- [Record excerpts]

(* ===== verification/PbDecoded.v ===== *)
(** One level of the decoder on the wire form of a message: a field in its
    default state holds the values whose bytes were read. *)

From S2P Require Import Prelude PbStream PbMem PbFields PbDecode PbShape PbRuns PbOwn PbPlace PbDefaults PbRelease PbValues PbItems PbWire PbReads.

Open Scope Z_scope.

Section Decoded.
Context (descs : list (list pb_field)) (exts : list extension_type).
Context (Hwf : wf_descs descs).

Abbreviation desc := (descriptor descs).
Abbreviation N := (length descs).
Abbreviation wval := (wire_value descs).
Abbreviation mval_at := (msg_val descs).

(** A struct without allocated parts owns nothing. *)
Lemma ptr_free_val k : ∀ d data fp vss, ptr_free descs k d = true → mval_at d data fp vss → fp = [].
Proof.
  induction k as [|k IH]; intros d data fp vss Hk Hv; [done|].
  inversion Hv as [fps ? Hl Hlv Hf]; subst. apply concat_nil_Forall, Forall_lookup. intros j fp Hj.
  destruct (lookup_lt_is_Some_2 (layout (desc d)) j) as [[f p] Hg].
  { rewrite <-Hl. by eapply lookup_lt_Some. }
  destruct (lookup_lt_is_Some_2 vss j) as [vs Hvs].
  { rewrite Hlv, <-(layout_length (desc d)). by eapply lookup_lt_Some. }
  specialize (Hf j (f, p) fp vs Hg Hj Hvs). apply layout_field, list_elem_of_lookup_2 in Hg. cbn [fst snd] in Hf.
  cbn [ptr_free] in Hk. rewrite forallb_forall in Hk. apply list_elem_of_In in Hg.
  specialize (Hk f Hg). apply andb_true_iff in Hk as [Ha Hsub].
  assert (∀ x y v, item_val mval_at f x y v → y = []) as Hitem.
  { intros x y v Hi. destruct Hi as [|e y ws Hs Hp Ho]; [done|]. unfold is_submsg in Hs. rewrite Hs, Hp in Hsub.
    exact (IH e x y ws Hsub Ho). }
  pose proof (atype_static _ Ha) as Hna. destruct Hf; try congruence; by eapply Hitem.
Qed.

Section Level.
Context (noinit : nat → addr → M bool) (bound : Z).

(** The decoder of submessages, on wire forms of fewer bytes. *)
Definition noinit_reads : Prop :=
  ∀ d n o l b i vss, zlen (wire descs d vss) < bound → begins i (wire descs d vss) →
    i_bytes_left i = zlen (wire descs d vss) → (d < N)%nat → msg_fits descs d n → (o + n <= length b)%nat →
    msg_ok descs d vss → fresh descs d (mem_read o n b) →
    runs_ok (noinit d (l, Z.of_nat o)) i l (span o n) b []
      (λ r i' b' fp', r = true ∧ i' = i_drop (length (wire descs d vss)) i ∧
         mval_at d (mem_read o n b') fp' vss).

Context (Hdown : noinit_reads).

Abbreviation decoders := (PB_DECODERS descs exts noinit).

(** A length-delimited part: its body reads the substream to the end. *)
Lemma reads_sub (k : istream → M bool) w l (T : nat → Prop) b fp Q :
  zlen w < 2 ^ 32 →
  (∀ i par sub, begins sub w → i_bytes_left sub = zlen w →
     pb_close_string_substream par (i_drop (length w) sub) = i →
     runs_ok (k par) sub l T b fp (λ r i' b' fp', r = true ∧ i' = i ∧ Q b' fp')) →
  reads (let-sub x in k x) (delimited w) l T b fp Q.
Proof.
  intros Hw Hk i [[rest Hs] Hl]. unfold delimited in *. rewrite <-app_assoc in Hs. rewrite length_app in Hl.
  destruct (make_substream_parses w i rest Hw Hs ltac:(lia)) as (sub & par & Hm & Hsub & _).
  pose proof (close_substream_parses w i rest sub par _ Hw Hs ltac:(lia) Hm eq_refl) as Hc.
  intros m F Ha Hmem. unfold mbindM, make_substream. cbn [d_in d_mem]. rewrite Hm. cbn [mbind option_bind].
  apply Hk; try done; subst sub; [|done]. split; [by exists rest|]. simpl. lia.
Qed.

Lemma close_reads par sub (w : bytes) i l (T : nat → Prop) b fp (Q : block → footprint → Prop) :
  pb_close_string_substream par (i_drop (length w) sub) = i → Q b fp →
  runs_ok (close_substream par ;;; ret true) (i_drop (length w) sub) l T b fp
    (λ r i' b' fp', r = true ∧ i' = i ∧ Q b' fp').
Proof. intros <- HQ. by apply runs_seq, runs_close, runs_ret. Qed.

(** The value of a submessage. *)
Lemma submsg_ok f vss :
  is_submsg f = true → val_ok descs f (MMsg vss) →
  ∃ d, f_ptr f = FSubmsg d ∧ msg_ok descs d vss ∧ zlen (wire descs d vss) < 2 ^ 32.
Proof.
  intros Hs Hv. inversion Hv as [v Hs'|d vss' _ Hp Hl Hc Hvs Hu Hz]; subst; [congruence|].
  exists d. split; [done|]. by split.
Qed.

Lemma val_submsg f v : is_submsg f = true → val_ok descs f v → ∃ vss, v = MMsg vss.
Proof. intros Hs Hv. inversion Hv; subst; [congruence|eauto]. Qed.

Lemma delimited_longer w : zlen w < zlen (delimited w).
Proof. unfold delimited. rewrite length_app. pose proof (varint_length (zlen w)). lia. Qed.

(** A submessage, into a struct in its default state. *)
Lemma submsg_reads e f vss l a b :
  field_wf descs e f → is_submsg f = true → val_ok descs f (MMsg vss) → zlen (wval f (MMsg vss)) <= bound →
  (a + Z.to_nat (f_data_size f) <= length b)%nat →
  (is_htype PB_HTYPE_REPEATED f = false → ∃ d, f_ptr f = FSubmsg d ∧ fresh descs d (mem_read a (Z.to_nat (f_data_size f)) b)) →
  reads (decoders f (l, Z.of_nat a)) (wval f (MMsg vss)) l (span a (Z.to_nat (f_data_size f))) b []
    (λ b' fp', item_val mval_at f (mem_read a (Z.to_nat (f_data_size f)) b') fp' (MMsg vss)).
Proof.
  intros Hf Hs Hv Hb Hl Hfr. destruct (submsg_ok f vss Hs Hv) as (d & Hp & Hok & H32).
  destruct (wf_submsg descs e f Hf Hs) as (d' & Hp' & Hd & Hfit & _). assert (d' = d) as -> by congruence.
  rewrite (wire_value_submsg descs f d vss Hp) in *. rewrite (decoders_submessage descs exts noinit f _ Hs).
  unfold pb_dec_submessage. apply reads_sub; [done|]. intros i par sub Hsub Hleft Hc. rewrite Hp.
  assert (∀ b' : block, length b' = length b → fresh descs d (mem_read a (Z.to_nat (f_data_size f)) b') →
    runs_ok (noinit d (l, Z.of_nat a)) sub l (span a (Z.to_nat (f_data_size f))) b' []
      (λ r i' b' fp', r = true ∧ i' = i_drop (length (wire descs d vss)) sub ∧
         mval_at d (mem_read a (Z.to_nat (f_data_size f)) b') fp' vss)) as Hnoinit.
  { intros b' Hlb Hfr'. apply Hdown; try done; [|lia].
    pose proof (delimited_longer (wire descs d vss)). lia. }
  eapply runs_bind with (Q := λ r i' b' fp', r = true ∧ i' = i_drop (length (wire descs d vss)) sub ∧
    mval_at d (mem_read a (Z.to_nat (f_data_size f)) b') fp' vss).
  - destruct (is_htype PB_HTYPE_REPEATED f).
    + unfold pb_decode_with. eapply runs_bind; [by apply (set_to_defaults_fresh false descs exts Hwf d _ a l b sub)|].
      intros [] i' b' fp' (-> & -> & Hfr') [Hlb _]. eapply runs_bind; [by apply Hnoinit|].
      intros r i' b2 fp2 (-> & -> & Hm) _. by apply runs_ret.
    + destruct (Hfr eq_refl) as (d2 & Hp2 & Hfr'). assert (d2 = d) as -> by congruence. by apply Hnoinit.
  - intros r i' b' fp' (-> & -> & Hm) _. apply close_reads; [done|]. by eapply iv_msg.
Qed.

(** A value in place: a struct of a single field is in its default state. *)
Lemma item_reads e f v l a b :
  field_wf descs e f → (is_atype PB_ATYPE_STATIC f = true ∨ is_atype PB_ATYPE_POINTER f = true ∧ is_string_or_bytes f = false) →
  val_ok descs f v → zlen (wval f v) <= bound → (a + Z.to_nat (f_data_size f) <= length b)%nat →
  (is_htype PB_HTYPE_REPEATED f = false → item_fresh (fresh descs) f (mem_read a (Z.to_nat (f_data_size f)) b)) →
  reads (decoders f (l, Z.of_nat a)) (wval f v) l (span a (Z.to_nat (f_data_size f))) b []
    (λ b' fp', item_val mval_at f (mem_read a (Z.to_nat (f_data_size f)) b') fp' v).
Proof.
  intros Hf Hat Hv Hb Hl Hfr. destruct (is_submsg f) eqn:Hs.
  - destruct (val_submsg f v Hs Hv) as [vss ->]. apply (submsg_reads e); try done.
    intros Hr. destruct (Hfr Hr) as [d _ Hp Hd|Hns]; [by exists d|]. unfold is_submsg in Hs. congruence.
  - assert (plain_ok f v) as Hp by (inversion Hv; subst; [done|congruence]).
    destruct (plain_reads descs exts noinit e f v l a b [] Hf) as [Hr Hlen]; [by split|done|done|].
    eapply reads_weaken; [exact Hr|done|]. intros b' fp' [-> ->] _. apply iv_plain; [done|done|]. by apply holds_written.
Qed.

(** ** Fields *)

Section Field.
Context (e : nat) (f : pb_field) (it : pb_field_iter) (l a s : nat).
Context (Hf : field_wf descs e f) (Hat : at_field it f l a s).

Abbreviation ds := (Z.to_nat (f_data_size f)).

(** The field holds the values. *)
Definition has_values (vs : list mval) (b : block) (fp : footprint) : Prop :=
  field_val mval_at f (mem_read a (dlen f) b) (b !! s) fp vs.

(** A value whose decoding the level below is there for. *)
Definition decodable (v : mval) : Prop := val_ok descs f v ∧ zlen (wval f v) <= bound.

(** *** Fields in the struct *)

Lemma static_item_reads b v :
  is_atype PB_ATYPE_STATIC f = true → is_htype PB_HTYPE_REPEATED f = false → room b f a s → decodable v →
  item_fresh (fresh descs) f (mem_read a (dlen f) b) →
  reads (decoders f (l, Z.of_nat a)) (wval f v) l (region f a s) b []
    (λ b' fp', item_val mval_at f (mem_read a ds b') fp' v ∧ (has_slot f = true → b' !! s = b !! s)).
Proof using Hwf Hdown Hf.
  intros Ha Hr Hroom [Hv Hb] Hfr. pose proof (dlen_single f Ha Hr) as Hd. pose proof Hroom as [Hra _].
  rewrite Hd in *. eapply reads_weaken.
  - apply (item_reads e f v l a b Hf); try done. by left.
  - intros k Hk. left. by rewrite Hd.
  - intros b' fp' Hi Hoff. split; [done|]. intros Hsl. apply (span_slot f a s b b' Hroom Hsl). by rewrite Hd.
Qed.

- [Task to complete]
From the entries above, return exactly the line containing "mval_at d (mem_read o", the line containing "Proof. intros Hs", and all lines between, and nothing else.

- [Task response]
         mval_at d (mem_read o n b') fp' vss).

Context (Hdown : noinit_reads).

Abbreviation decoders := (PB_DECODERS descs exts noinit).

(** A length-delimited part: its body reads the substream to the end. *)
Lemma reads_sub (k : istream → M bool) w l (T : nat → Prop) b fp Q :
  zlen w < 2 ^ 32 →
  (∀ i par sub, begins sub w → i_bytes_left sub = zlen w →
     pb_close_string_substream par (i_drop (length w) sub) = i →
     runs_ok (k par) sub l T b fp (λ r i' b' fp', r = true ∧ i' = i ∧ Q b' fp')) →
  reads (let-sub x in k x) (delimited w) l T b fp Q.
Proof.
  intros Hw Hk i [[rest Hs] Hl]. unfold delimited in *. rewrite <-app_assoc in Hs. rewrite length_app in Hl.
  destruct (make_substream_parses w i rest Hw Hs ltac:(lia)) as (sub & par & Hm & Hsub & _).
  pose proof (close_substream_parses w i rest sub par _ Hw Hs ltac:(lia) Hm eq_refl) as Hc.
  intros m F Ha Hmem. unfold mbindM, make_substream. cbn [d_in d_mem]. rewrite Hm. cbn [mbind option_bind].
  apply Hk; try done; subst sub; [|done]. split; [by exists rest|]. simpl. lia.
Qed.

Lemma close_reads par sub (w : bytes) i l (T : nat → Prop) b fp (Q : block → footprint → Prop) :
  pb_close_string_substream par (i_drop (length w) sub) = i → Q b fp →
  runs_ok (close_substream par ;;; ret true) (i_drop (length w) sub) l T b fp
    (λ r i' b' fp', r = true ∧ i' = i ∧ Q b' fp').
Proof. intros <- HQ. by apply runs_seq, runs_close, runs_ret. Qed.

(** The value of a submessage. *)
Lemma submsg_ok f vss :
  is_submsg f = true → val_ok descs f (MMsg vss) →
  ∃ d, f_ptr f = FSubmsg d ∧ msg_ok descs d vss ∧ zlen (wire descs d vss) < 2 ^ 32.
Proof.
  intros Hs Hv. inversion Hv as [v Hs'|d vss' _ Hp Hl Hc Hvs Hu Hz]; subst; [congruence|].
  exists d. split; [done|]. by split.
Qed.

Lemma val_submsg f v : is_submsg f = true → val_ok descs f v → ∃ vss, v = MMsg vss.
Proof. intros Hs Hv. inversion Hv; subst; [congruence|eauto]. Qed.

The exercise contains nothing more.